** Given records follows **

(* ===== verification/Client.v ===== *)
(** * The ping-pong clients ([test/pp-client.cpp], [test/pp-request-client.cpp])

    [tcp_client]: a socket, a connection with a timeout of one second,
    [send_recv] on it, and a [scope_exit] that deregisters and closes the socket
    however the coroutine ends. *)

From S2P Require Import Prelude StdHeap ByteBuffer IoLoop IoLoopFacts IoLoopProps Timers Awaiters.
From S2P Require Import Socket NioAwaiter NioProps ZioProps RequestProps EchoServer PingPong.

Section client.
Context {K S : Type} `{!Epoll K} `{!StdHeap compare_timer} `{!Socket S}.
Variable ndebug : bool.
Variable clock : nat → Z.
Variable thr : Z.
Implicit Type l : io_loop K.

(** [co_await connect(sock, ip, port, 1)] up to the suspension; [rets] are the
    answers of [::connect]. *)
Definition client_start (rets : list Z) (self : cb) (sock : Z) l : res (io_loop K * awaiter) :=
  connect_ctor clock (Some 1000000000) rets self sock l.

(** The [scope_exit]: [cancel_fdall], [zio::close] and [force_quit = 1]; the
    descriptors closed and [force_quit] are returned. *)
Definition client_exit (sock : Z) l : res (io_loop K * list Z * Z) :=
  l ← cancel_fdall ndebug thr sock l;
  Ok (l, if sock =? -1 then [] else [sock], 1).

(** After the connection attempt.  [rounds] are the waits of [send_recv], [ops]
    is what happens on the loop's thread meanwhile: the registrations of those
    waits and whatever other code does.  [force_quit] is 0 before.  [setiobuf] and
    the statistics are left out. *)
Definition client_resume (request : bool) (slen : Z) (rounds : list (list Z * list Z))
    (ops : list loop_op) (sock : Z) (a : awaiter) l (s : S) : res (io_loop K * S * list Z * Z) :=
  l ← timeout_dtor ndebug thr a l;
  if aw_result a <? 0 then
    '(l, closed, quit) ← client_exit sock l; Ok (l, s, closed, quit)
  else
    '(_, s, r) ← send_recv request slen rounds s;
    l ← loop_run ndebug thr ops l;
    match r with
    | EWait => Ok (l, s, [], 0)
    | _ => '(l, closed, quit) ← client_exit sock l; Ok (l, s, closed, quit)
    end.

(** ** What it leaves behind *)

Definition cleaned (self : cb) (sock : Z) l : Prop :=
  (∀ d, sub l sock d = None) ∧ no_refs self l.

Lemma client_exit_ok self sock l :
  sys_wf thr l → no_refs self l → 0 <= sock →
  ∃ l', client_exit sock l = Ok (l', [sock], 1) ∧ cleaned self sock l'.
Proof.
  intros Hwf [N1 N2] Hs.
  destruct (cancel_step ndebug thr sock (EPOLLIN ||| EPOLLOUT) l Hwf Hs) as (l' & rc & E & _ & R & Hsub).
  { right. by right. }
  exists l'. unfold client_exit, cancel_fdall. rewrite E. cbn [fmap res_fmap mbind res_bind fst].
  rewrite (proj2 (Z.eqb_neq sock (-1))) by lia. split; [done|].
  destruct (rest_timer _ _ R) as [Et _]. split; [|split].
  - intros d. rewrite Hsub. unfold subs_drop. rewrite decide_True by done. by destruct d.
  - intros fd d. rewrite Hsub. unfold subs_drop. repeat case_match; [done|apply N1..].
  - by rewrite Et.
Qed.

(** Other code does not make a pointer to a coroutine's awaiter. *)
Lemma loop_run_no_refs self ops l :
  sys_wf thr l → no_refs self l → Forall (other_op self) ops →
  _g_timer_id l + Z.of_nat (length ops) < 2 ^ 31 - 1 →
  ∃ l', loop_run ndebug thr ops l = Ok l' ∧ sys_wf thr l' ∧ no_refs self l'.
Proof.
  intros Hwf [N1 N2] Hops Hg.
  assert (∀ fd id, awaiting self fd DirR id l) as Ha.
  { intros fd id. split; [by intros ? ? ?%N1|by intros t Ht ?%N2]. }
  destruct (loop_run_awaiting ndebug thr self 0 DirR 0 ops l Hwf (Ha _ _) Hops Hg) as (l' & E & W & [A1 A2] & _).
  destruct (loop_run_awaiting ndebug thr self 1 DirR 1 ops l Hwf (Ha _ _) Hops Hg) as (l2 & E2 & _ & [B1 B2] & _).
  rewrite E in E2. injection E2 as <-. exists l'. split; [done|]. split; [done|]. split.
  - intros fd d H. destruct (A1 _ _ H), (B1 _ _ H). congruence.
  - intros t Ht Hf. pose proof (A2 t Ht Hf). pose proof (B2 t Ht Hf). congruence.
Qed.

(** Whatever [::connect] answers, the only pointers to the awaiter are the wait
    for [sock] and the timer. *)
Lemma connect_ctor_awaiting after eintrs e rets self sock l :
  time_ok clock after →
  sys_wf thr l → no_refs self l → 0 <= sock → e ≠ EINTR → _g_timer_id l < 2 ^ 31 - 1 →
  ∃ l1 id, connect_ctor clock after (replicate eintrs EINTR ++ e :: rets) self sock l
      = Ok (l1, Awaiter id 0 sock (-1)) ∧
    sys_wf thr l1 ∧ awaiting self sock DirW id l1 ∧ _g_timer_id l1 <= _g_timer_id l + 1.
Proof.
  intros Htime Hwf Hn Hs He Hg. unfold connect_ctor.
  assert (∀ l0, connect_loop (replicate eintrs EINTR ++ e :: rets) self sock l0 =
    if e =? EINPROGRESS then wait_write sock (Some self) l0 else Ok l0) as Hloop.
  { intros l0. induction eintrs as [|n IH]; [|exact IH]. simpl.
    rewrite (proj2 (Z.eqb_neq e EINTR)) by done. by destruct (e =? 0) eqn:C; bool_prop; [subst e|]. }
  destruct (e =? EINPROGRESS).
  - destruct (register_spec clock thr DirW after self sock l Htime Hwf Hn Hs Hg)
      as (l0 & l1 & id & -> & E1 & W1 & A1 & G1 & _).
    exists l1, id. cbn [mbind res_bind]. rewrite Hloop. unfold wait_write.
    change EPOLLOUT with (bit DirW). rewrite E1. by split_and!.
  - destruct (timeout_ctor_spec clock thr after self l Htime Hwf Hn Hg) as (l1 & id & -> & W1 & S1 & G1 & T1).
    exists l1, id. cbn [mbind res_bind]. rewrite Hloop. split_and!; [done..| |done]. split.
    + intros fd d. rewrite S1. by intros ?%(proj1 Hn).
    + intros t Ht Hf. by apply (T1 t).
Qed.

Lemma timeout_dtor_counter a l l' :
  timeout_dtor ndebug thr a l = Ok l' → _g_timer_id l' = _g_timer_id l.
Proof.
  unfold timeout_dtor, cancel_delay. intros E. case_cond; res_inv; [|by subst].
  repeat case_match; res_inv; by subst.
Qed.

(** A failed connection: nothing is sent, and the coroutine cleans up. *)
Lemma client_gives_up request slen rounds ops self sock a l (s : S) l' :
  aw_result a < 0 → 0 <= sock → timeout_dtor ndebug thr a l = Ok l' → sys_wf thr l' → no_refs self l' →
  ∃ l4, client_resume request slen rounds ops sock a l s = Ok (l4, s, [sock], 1) ∧ cleaned self sock l4.
Proof.
  intros Hr Hs E W N. unfold client_resume. rewrite E. cbn [mbind res_bind].
  rewrite (proj2 (Z.ltb_lt _ _)) by done.
  destruct (client_exit_ok self sock l' W N Hs) as (l4 & E4 & Hc). rewrite E4. by exists l4.
Qed.
End client.

Lemma client_buffer_length request slen frame :
  client_buffer request slen = Ok frame → Z.of_nat (length frame) = slen.
Proof.
  unfold client_buffer. intros E.
  assert (∃ buff, write_at (replicate (Z.to_nat slen) 88) 0 (be_split 4 (u32 (slen - 4))) = Ok buff ∧
    length frame = length buff) as (buff & Hw & ->).
  { destruct request; res_inv; subst; eexists; (split; [done|]); [|done].
    repeat match goal with H : write_at _ _ _ = Ok _ |- _ => apply write_at_length in H end. congruence. }
  pose proof (write_at_length _ _ _ _ Hw) as Hl. apply write_at_inv in Hw as (_ & Hle & _).
  rewrite length_replicate in *. rewrite be_split_length in Hle. lia.
Qed.

Section talk.
Context {K S : Type} `{!Epoll K} `{!StdHeap compare_timer} `{!Socket S} `{!SocketLaws S}.
Context {live : S → Prop} `{!LiveSocket S live} `{!LiveSend S live} `{!LiveEcho S live}.
Variable ndebug : bool.
Variable clock : nat → Z.
Variable thr : Z.
Implicit Type l : io_loop K.

(** A peer that answers every round with as many bytes as it was sent, on a
    connection without hard errors, with enough events for every wait. *)
Record talks (slen : Z) (answers : list (list Z)) (rest : list Z) (rounds : list (list Z * list Z)) (s : S)
    : Prop := {
  tk_live : live s;
  tk_rounds : length rounds = length answers;
  tk_answers : Forall (λ a, Z.of_nat (length a) = slen) answers;
  tk_patient : Forall (λ r, patient s r.1 ∧ patient s r.2) rounds;
  tk_stream : stream s = concat answers ++ rest;
}.

(** The connection is there: [send_recv] runs, and when it ends the coroutine
    cleans up. *)
Lemma client_goes_on request slen frame rounds ops self sock a l (s : S) l' :
  aw_result a = 0 → 0 <= sock → timeout_dtor ndebug thr a l = Ok l' → sys_wf thr l' → no_refs self l' →
  Forall (other_op self) ops → _g_timer_id l' + Z.of_nat (length ops) < 2 ^ 31 - 1 →
  client_buffer request slen = Ok frame → slen < 2 ^ 31 →
  ∃ buff s' r, send_recv request slen rounds s = Ok (buff, s', r) ∧
    ∃ l4, client_resume ndebug thr request slen rounds ops sock a l s =
        Ok (l4, s', (match r with EWait => [] | _ => [sock] end), (match r with EWait => 0 | _ => 1 end)) ∧
      (r ≠ EWait → cleaned self sock l4).
Proof.
  intros Hr Hs E W N Hops Hg Hb Hlen. pose proof (client_buffer_length _ _ _ Hb) as Hf.
  destruct (send_recv_total rounds frame s) as (buff & s' & r & Et); [lia|]. rewrite Hf in Et.
  exists buff, s', r. unfold client_resume. rewrite E. cbn [mbind res_bind]. rewrite Hr. simpl (0 <? 0). cbv iota.
  assert (send_recv request slen rounds s = Ok (buff, s', r)) as -> by (unfold send_recv; by rewrite Hb).
  cbn [mbind res_bind]. split; [done|].
  destruct (loop_run_no_refs ndebug thr self ops l' W N Hops Hg) as (l3 & -> & W3 & N3). cbn [mbind res_bind].
  destruct (client_exit_ok ndebug thr self sock l3 W3 N3 Hs) as (l4 & -> & Hc).
  destruct r; [by exists l3|by exists l4|by exists l4].
Qed.

Lemma client_talks request slen frame answers rest rounds (s : S) buff s' r :
  client_buffer request slen = Ok frame → slen < 2 ^ 31 → talks slen answers rest rounds s →
  send_recv request slen rounds s = Ok (buff, s', r) →
  r = EMore ∧ sent s' = sent s ++ concat (take (length answers) (frame :: answers)) ∧ stream s' = rest.
Proof.
  intros Hb Hlen [Hl Hn Ha Hp Hst]. pose proof (client_buffer_length _ _ _ Hb) as Hf.
  unfold send_recv. rewrite Hb. cbn [mbind res_bind].
  destruct (send_recv_live (live := live) answers rest rounds frame s) as (s1 & Et & [_ _ Hin Hout]); [done..| |lia|].
  { eapply Forall_impl; [exact Ha|]. intros x Hx. simpl in *. lia. }
  rewrite Hf in Et. rewrite Et. intros [= _ <- <-]. split_and!; [done|done|].
  rewrite Hst in Hin. by apply app_inv_head in Hin.
Qed.

(** An error event: the handler deregisters the descriptor and the awaiter keeps
    its -1. *)
Lemma client_error_event self sock id (ev so_err : Z) (l : io_loop K) :
  sys_wf thr l → awaiting self sock DirW id l → 0 <= sock → ev <= 0 →
  ∃ l3 l4, connect_file_event ndebug thr so_err ev (Awaiter id 0 sock (-1)) (clear_func DirW sock l)
      = Ok (l3, Awaiter id 0 sock (-1)) ∧
    timeout_dtor ndebug thr (Awaiter id 0 sock (-1)) l3 = Ok l4 ∧ sys_wf thr l4 ∧ no_refs self l4.
Proof.
  intros W A Hs Hev. destruct (clear_func_spec thr DirW sock l W Hs) as (Wc & Tc & Sc).
  assert (awaiting self sock DirW id (clear_func DirW sock l)) as Ac.
  { split; [|rewrite Tc; apply A]. intros fd d. rewrite Sc. unfold subs_set. case_decide; [done|apply A]. }
  destruct (cancel_awaiting ndebug thr self sock DirW id _ Wc Ac Hs) as (l3 & rc & E3 & W3 & S3 & T3).
  destruct (dtor_no_refs ndebug thr self (Awaiter id 0 sock (-1)) l3 W3 S3) as (l4 & E4 & W4 & N4).
  { rewrite T3. simpl. by eapply awaiting_positive. }
  exists l3, l4. split; [|by split_and!]. unfold connect_file_event, cancel_write.
  rewrite (proj2 (Z.leb_le ev 0)) by done. simpl. change EPOLLOUT with (bit DirW). by rewrite E3.
Qed.

End talk.

(** The result of [zio::build_stream] is not looked at: when [::socket] fails,
    [::connect] fails too, and both ways the coroutine can go on, its timeout and
    its [scope_exit], index the table with -1. *)
Theorem tcp_client_without_socket {K : Type} `{!Epoll K} `{!StdHeap compare_timer}
  (ndebug : bool) (clock : nat → Z) (thr err : Z) (self : cb) (l : io_loop K)
  (Hwf : sys_wf thr l) (Hfresh : no_refs self l) (Hroom : _g_timer_id l < 2 ^ 31 - 1)
  (Htime : time_ok clock (Some 1000000000))
  (Herr : err ≠ 0 ∧ err ≠ EINTR ∧ err ≠ EINPROGRESS) :
  ∃ l1 a, client_start clock [err] self (-1) l = Ok (l1, a) ∧
    ∀ l2 : io_loop K, is_local_thread thr l2 = true →
      connect_time_event ndebug thr a l2 = Fail OutOfBounds ∧
      client_exit ndebug thr (-1) l2 = Fail OutOfBounds.
Proof.
  destruct Herr as (H1 & H2 & H3). unfold client_start, connect_ctor.
  destruct (timeout_ctor_spec clock thr (Some 1000000000) self l Htime Hwf Hfresh Hroom) as (l1 & id & -> & _).
  cbn [mbind res_bind connect_loop].
  rewrite (proj2 (Z.eqb_neq err 0)), (proj2 (Z.eqb_neq err EINTR)), (proj2 (Z.eqb_neq err EINPROGRESS)) by done.
  eexists l1, _. split; [done|]. intros l2 Ht.
  assert (∀ ev, cancel_ev ndebug thr (-1) ev l2 = Fail OutOfBounds) as Hc.
  { intros ev. unfold cancel_ev. rewrite Ht. assert (c_assert ndebug true = Ok tt) as -> by (by destruct ndebug).
    cbn [mbind res_bind]. rewrite (proj2 (Z.leb_gt _ _)) by lia. done. }
  unfold connect_time_event, client_exit, cancel_write, cancel_fdall. cbn [aw_sockfd]. by rewrite !Hc.
Qed.

(** ** Witnesses *)

Lemma demo_second_ok : time_ok demo_clock (Some 1000000000).
Proof.
  intros i. apply andb_true_iff. change (i64 (u64 1000000000)) with 1000000000.
  rewrite Z.leb_le, Z.ltb_lt. unfold demo_clock. lia.
Qed.

(** A peer that echoes two rounds, cut up and interrupted. *)
Definition demo_peer : bscript :=
  BScript (Script [CData 0 [0; 0]; CErr EAGAIN; CData 4 [88; 88; 88; 88; 0; 0; 0]; CErr EINTR; CData 4 [88];
                   CErr EAGAIN; CData 88 [88; 88]] [SndOk 3; SndErr EAGAIN; SndOk 100; SndErr EINTR; SndOk 5; SndOk 9] []).
Definition demo_wait : list Z := replicate 60 1.
Definition demo_rounds : list (list Z * list Z) := replicate 2 (demo_wait, demo_wait).
Definition demo_answers : list (list Z) := [demo_ping; demo_ping].

Lemma demo_talks : talks (live := echo_live) 8 demo_answers [] demo_rounds demo_peer.
Proof.
  split.
  - split; repeat (apply Forall_cons; split; [vm_compute; intuition congruence|]); by apply Forall_nil.
  - done.
  - by repeat constructor.
  - assert (patient demo_peer demo_wait) as Hp by (split; [by apply Forall_replicate|vm_compute; lia]).
    by apply Forall_replicate.
  - done.
Qed.


Lemma tcp_client_without_socket_witness :
  ∃ l, io_loop_init (∅ : gmap Z Z) 3 = Ok l ∧
  ∃ l1 a, client_start demo_clock [9] 7%nat (-1) (set_thread_id (Some 1) l) = Ok (l1, a) ∧
    ∀ l2 : io_loop (gmap Z Z), is_local_thread 1 l2 = true →
      connect_time_event false 1 a l2 = Fail OutOfBounds ∧ client_exit false 1 (-1) l2 = Fail OutOfBounds.
Proof.
  destruct init_sys_wf as (l & E & W & N & G). exists l. split; [exact E|].
  apply (tcp_client_without_socket false demo_clock 1 9 7%nat (set_thread_id (Some 1) l) W N).
  - simpl. rewrite G. lia.
  - exact demo_second_ok.
  - by split_and!.
Defined.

** End of Given records **

▸ **Task details**:
The answer is the run of lines above from the line containing "[|exact IH]. simpl." through the line containing "unfold timeout_dtor, cancel_delay.", copied exactly and alone.

▸ **Answer to the problem**:
  { intros l0. induction eintrs as [|n IH]; [|exact IH]. simpl.
    rewrite (proj2 (Z.eqb_neq e EINTR)) by done. by destruct (e =? 0) eqn:C; bool_prop; [subst e|]. }
  destruct (e =? EINPROGRESS).
  - destruct (register_spec clock thr DirW after self sock l Htime Hwf Hn Hs Hg)
      as (l0 & l1 & id & -> & E1 & W1 & A1 & G1 & _).
    exists l1, id. cbn [mbind res_bind]. rewrite Hloop. unfold wait_write.
    change EPOLLOUT with (bit DirW). rewrite E1. by split_and!.
  - destruct (timeout_ctor_spec clock thr after self l Htime Hwf Hn Hg) as (l1 & id & -> & W1 & S1 & G1 & T1).
    exists l1, id. cbn [mbind res_bind]. rewrite Hloop. split_and!; [done..| |done]. split.
    + intros fd d. rewrite S1. by intros ?%(proj1 Hn).
    + intros t Ht Hf. by apply (T1 t).
Qed.

Lemma timeout_dtor_counter a l l' :
  timeout_dtor ndebug thr a l = Ok l' → _g_timer_id l' = _g_timer_id l.
Proof.
  unfold timeout_dtor, cancel_delay. intros E. case_cond; res_inv; [|by subst].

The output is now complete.